=== Section Start ===

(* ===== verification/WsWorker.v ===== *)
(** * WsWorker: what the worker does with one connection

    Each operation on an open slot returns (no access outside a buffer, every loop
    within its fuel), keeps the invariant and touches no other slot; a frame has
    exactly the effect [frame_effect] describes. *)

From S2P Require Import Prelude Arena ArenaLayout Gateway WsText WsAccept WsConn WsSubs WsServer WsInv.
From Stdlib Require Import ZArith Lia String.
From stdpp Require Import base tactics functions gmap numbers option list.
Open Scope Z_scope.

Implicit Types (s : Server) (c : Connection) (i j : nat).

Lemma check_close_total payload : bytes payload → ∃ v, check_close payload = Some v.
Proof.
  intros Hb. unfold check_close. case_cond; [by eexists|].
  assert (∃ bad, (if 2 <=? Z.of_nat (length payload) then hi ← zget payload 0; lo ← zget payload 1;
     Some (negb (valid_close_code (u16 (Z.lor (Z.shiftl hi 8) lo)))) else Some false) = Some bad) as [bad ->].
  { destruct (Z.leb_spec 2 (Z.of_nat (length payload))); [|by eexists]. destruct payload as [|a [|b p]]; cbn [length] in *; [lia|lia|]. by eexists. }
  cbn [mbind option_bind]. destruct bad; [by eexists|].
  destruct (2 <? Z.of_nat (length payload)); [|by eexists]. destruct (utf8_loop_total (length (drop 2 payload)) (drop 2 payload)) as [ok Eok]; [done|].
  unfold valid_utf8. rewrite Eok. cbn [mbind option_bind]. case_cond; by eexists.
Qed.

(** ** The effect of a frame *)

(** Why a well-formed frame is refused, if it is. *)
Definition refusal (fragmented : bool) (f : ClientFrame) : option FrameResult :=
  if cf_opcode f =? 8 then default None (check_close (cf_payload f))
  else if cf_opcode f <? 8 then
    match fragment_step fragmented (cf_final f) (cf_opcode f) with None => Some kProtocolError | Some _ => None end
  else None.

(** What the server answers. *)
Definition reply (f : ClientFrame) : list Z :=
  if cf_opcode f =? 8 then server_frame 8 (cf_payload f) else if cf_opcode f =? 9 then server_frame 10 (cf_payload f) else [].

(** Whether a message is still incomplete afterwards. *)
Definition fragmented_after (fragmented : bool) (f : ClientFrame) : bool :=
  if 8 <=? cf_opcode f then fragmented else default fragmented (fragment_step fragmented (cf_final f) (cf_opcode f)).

=== Section End ===
=== Section Start ===

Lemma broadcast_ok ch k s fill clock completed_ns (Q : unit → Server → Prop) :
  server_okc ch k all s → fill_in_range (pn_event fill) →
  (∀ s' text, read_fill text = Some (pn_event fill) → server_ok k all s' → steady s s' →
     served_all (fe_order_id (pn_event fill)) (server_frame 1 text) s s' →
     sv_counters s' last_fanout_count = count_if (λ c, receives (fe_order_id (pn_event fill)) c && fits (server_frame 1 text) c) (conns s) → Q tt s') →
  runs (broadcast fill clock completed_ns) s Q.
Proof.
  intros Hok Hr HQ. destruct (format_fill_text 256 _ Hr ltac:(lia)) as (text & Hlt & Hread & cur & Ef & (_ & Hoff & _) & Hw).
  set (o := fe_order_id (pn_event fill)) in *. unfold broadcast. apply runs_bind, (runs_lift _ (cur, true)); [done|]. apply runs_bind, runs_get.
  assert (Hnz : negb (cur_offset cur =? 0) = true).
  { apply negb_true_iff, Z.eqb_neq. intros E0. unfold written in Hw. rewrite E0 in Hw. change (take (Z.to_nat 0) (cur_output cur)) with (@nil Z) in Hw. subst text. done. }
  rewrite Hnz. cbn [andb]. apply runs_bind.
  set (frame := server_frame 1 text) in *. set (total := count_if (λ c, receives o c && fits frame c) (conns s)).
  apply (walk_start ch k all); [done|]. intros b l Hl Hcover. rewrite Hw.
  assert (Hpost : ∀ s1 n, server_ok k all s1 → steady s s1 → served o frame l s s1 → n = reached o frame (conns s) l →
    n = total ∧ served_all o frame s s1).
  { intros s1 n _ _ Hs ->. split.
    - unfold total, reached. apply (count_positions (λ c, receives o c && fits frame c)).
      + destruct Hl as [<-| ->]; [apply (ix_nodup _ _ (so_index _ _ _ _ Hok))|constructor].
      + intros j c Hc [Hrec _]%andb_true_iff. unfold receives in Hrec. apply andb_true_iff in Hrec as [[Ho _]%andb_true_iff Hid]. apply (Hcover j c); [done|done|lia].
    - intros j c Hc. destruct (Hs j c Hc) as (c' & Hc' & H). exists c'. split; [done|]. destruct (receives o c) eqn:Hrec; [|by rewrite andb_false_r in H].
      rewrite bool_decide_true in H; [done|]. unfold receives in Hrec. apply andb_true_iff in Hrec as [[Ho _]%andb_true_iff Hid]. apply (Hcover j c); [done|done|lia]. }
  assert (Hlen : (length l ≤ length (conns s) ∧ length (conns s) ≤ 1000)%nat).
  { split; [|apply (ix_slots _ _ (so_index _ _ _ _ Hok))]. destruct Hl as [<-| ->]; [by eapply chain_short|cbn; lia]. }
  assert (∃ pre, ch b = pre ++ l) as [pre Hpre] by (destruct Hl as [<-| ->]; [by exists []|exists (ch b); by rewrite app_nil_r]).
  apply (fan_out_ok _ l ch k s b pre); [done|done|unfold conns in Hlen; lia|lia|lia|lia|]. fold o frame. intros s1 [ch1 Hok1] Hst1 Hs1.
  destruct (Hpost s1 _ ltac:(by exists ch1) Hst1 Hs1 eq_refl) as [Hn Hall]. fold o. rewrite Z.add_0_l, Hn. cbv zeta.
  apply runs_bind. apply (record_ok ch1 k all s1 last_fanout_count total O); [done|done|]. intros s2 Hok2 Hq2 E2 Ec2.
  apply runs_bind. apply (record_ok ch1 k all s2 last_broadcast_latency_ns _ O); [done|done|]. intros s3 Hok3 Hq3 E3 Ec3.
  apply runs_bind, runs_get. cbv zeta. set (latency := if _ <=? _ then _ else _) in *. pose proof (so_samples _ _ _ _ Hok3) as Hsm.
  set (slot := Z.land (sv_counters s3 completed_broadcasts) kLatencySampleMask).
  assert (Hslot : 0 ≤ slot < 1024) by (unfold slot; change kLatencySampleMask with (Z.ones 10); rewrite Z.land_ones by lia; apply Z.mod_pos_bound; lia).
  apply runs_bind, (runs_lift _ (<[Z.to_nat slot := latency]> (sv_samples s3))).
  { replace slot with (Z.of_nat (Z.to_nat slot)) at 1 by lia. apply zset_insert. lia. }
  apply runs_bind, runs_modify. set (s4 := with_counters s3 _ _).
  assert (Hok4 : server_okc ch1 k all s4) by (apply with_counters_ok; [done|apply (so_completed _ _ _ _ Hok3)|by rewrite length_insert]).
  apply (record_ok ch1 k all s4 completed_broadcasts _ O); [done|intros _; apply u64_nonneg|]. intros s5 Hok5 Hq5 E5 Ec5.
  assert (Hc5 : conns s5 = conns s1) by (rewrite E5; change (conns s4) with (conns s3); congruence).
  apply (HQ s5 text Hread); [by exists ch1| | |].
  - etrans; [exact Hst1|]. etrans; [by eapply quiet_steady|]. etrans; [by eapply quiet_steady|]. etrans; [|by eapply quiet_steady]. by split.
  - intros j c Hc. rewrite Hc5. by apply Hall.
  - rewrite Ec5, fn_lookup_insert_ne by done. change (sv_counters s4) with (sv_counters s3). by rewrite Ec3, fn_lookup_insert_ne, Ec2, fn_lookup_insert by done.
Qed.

=== Section End ===
=== Section Start ===

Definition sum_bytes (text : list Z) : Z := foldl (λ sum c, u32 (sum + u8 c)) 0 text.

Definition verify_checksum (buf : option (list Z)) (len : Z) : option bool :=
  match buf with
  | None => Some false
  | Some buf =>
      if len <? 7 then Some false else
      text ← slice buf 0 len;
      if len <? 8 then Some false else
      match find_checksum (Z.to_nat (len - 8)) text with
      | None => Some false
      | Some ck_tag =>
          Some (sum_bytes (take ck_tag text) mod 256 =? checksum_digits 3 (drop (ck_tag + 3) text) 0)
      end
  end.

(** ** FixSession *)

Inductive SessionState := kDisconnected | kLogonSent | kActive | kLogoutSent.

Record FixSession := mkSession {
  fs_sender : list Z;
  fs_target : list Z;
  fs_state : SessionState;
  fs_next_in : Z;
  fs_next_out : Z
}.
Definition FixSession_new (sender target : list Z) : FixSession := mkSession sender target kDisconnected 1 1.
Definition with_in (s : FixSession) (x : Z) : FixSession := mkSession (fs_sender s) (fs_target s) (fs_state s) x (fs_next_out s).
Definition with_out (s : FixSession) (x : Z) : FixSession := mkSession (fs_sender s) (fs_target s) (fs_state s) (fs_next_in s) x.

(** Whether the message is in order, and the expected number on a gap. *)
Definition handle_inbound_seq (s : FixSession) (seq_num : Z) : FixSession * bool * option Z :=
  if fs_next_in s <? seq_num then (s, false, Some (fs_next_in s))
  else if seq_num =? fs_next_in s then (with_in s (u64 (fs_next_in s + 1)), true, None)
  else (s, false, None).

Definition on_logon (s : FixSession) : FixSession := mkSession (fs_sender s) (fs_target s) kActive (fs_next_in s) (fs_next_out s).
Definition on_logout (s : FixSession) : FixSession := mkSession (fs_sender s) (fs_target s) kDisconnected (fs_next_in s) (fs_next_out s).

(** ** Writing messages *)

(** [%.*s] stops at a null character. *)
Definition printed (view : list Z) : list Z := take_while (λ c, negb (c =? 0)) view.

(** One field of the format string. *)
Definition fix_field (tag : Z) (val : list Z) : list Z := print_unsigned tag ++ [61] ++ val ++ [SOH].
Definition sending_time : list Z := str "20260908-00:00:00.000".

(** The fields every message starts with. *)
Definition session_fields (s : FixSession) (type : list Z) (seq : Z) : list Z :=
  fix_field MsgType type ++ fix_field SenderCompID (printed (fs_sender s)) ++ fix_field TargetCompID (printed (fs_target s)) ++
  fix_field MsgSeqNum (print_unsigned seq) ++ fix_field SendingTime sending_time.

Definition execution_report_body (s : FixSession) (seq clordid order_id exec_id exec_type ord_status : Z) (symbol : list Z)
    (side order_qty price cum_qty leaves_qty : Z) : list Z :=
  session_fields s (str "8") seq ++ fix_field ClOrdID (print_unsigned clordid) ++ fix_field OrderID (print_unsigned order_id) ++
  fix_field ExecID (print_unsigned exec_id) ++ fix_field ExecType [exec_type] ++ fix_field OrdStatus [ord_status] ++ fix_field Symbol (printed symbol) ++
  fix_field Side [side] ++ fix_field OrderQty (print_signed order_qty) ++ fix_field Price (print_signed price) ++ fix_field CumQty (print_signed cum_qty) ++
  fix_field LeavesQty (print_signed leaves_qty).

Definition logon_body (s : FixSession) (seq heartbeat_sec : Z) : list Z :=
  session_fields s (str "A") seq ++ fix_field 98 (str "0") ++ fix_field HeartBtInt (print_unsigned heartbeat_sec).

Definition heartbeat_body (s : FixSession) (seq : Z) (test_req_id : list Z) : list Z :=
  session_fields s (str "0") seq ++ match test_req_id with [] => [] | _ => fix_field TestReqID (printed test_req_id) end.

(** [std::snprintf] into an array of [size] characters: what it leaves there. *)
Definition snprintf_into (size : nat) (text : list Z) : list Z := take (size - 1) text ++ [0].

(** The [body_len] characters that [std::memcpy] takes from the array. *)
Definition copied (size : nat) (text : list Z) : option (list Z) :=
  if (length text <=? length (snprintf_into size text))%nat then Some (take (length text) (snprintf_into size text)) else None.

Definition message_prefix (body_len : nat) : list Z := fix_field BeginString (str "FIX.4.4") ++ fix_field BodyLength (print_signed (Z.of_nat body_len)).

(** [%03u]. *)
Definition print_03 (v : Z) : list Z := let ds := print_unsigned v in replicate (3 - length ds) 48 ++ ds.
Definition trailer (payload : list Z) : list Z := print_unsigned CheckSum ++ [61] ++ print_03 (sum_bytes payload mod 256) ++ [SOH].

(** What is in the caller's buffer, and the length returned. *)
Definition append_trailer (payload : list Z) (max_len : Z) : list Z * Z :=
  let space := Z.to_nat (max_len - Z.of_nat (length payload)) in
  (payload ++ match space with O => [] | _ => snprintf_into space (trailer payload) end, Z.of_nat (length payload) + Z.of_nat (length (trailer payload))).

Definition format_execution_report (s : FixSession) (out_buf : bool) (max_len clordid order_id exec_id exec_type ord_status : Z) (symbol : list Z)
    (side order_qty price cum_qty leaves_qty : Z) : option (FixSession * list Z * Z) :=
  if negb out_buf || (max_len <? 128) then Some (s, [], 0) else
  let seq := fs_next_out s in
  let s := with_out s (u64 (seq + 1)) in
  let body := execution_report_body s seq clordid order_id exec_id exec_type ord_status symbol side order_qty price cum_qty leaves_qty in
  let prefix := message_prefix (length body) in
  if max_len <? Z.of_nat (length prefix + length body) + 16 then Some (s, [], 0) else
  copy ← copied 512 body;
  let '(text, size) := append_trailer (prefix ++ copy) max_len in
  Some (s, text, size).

=== Section End ===

### REQUIREMENT:
Look over the records. Copy the lines that include the word "kDisconnected".

### EXERCISE SOLUTION:
Inductive SessionState := kDisconnected | kLogonSent | kActive | kLogoutSent.
Definition FixSession_new (sender target : list Z) : FixSession := mkSession sender target kDisconnected 1 1.
Definition on_logout (s : FixSession) : FixSession := mkSession (fs_sender s) (fs_target s) kDisconnected (fs_next_in s) (fs_next_out s).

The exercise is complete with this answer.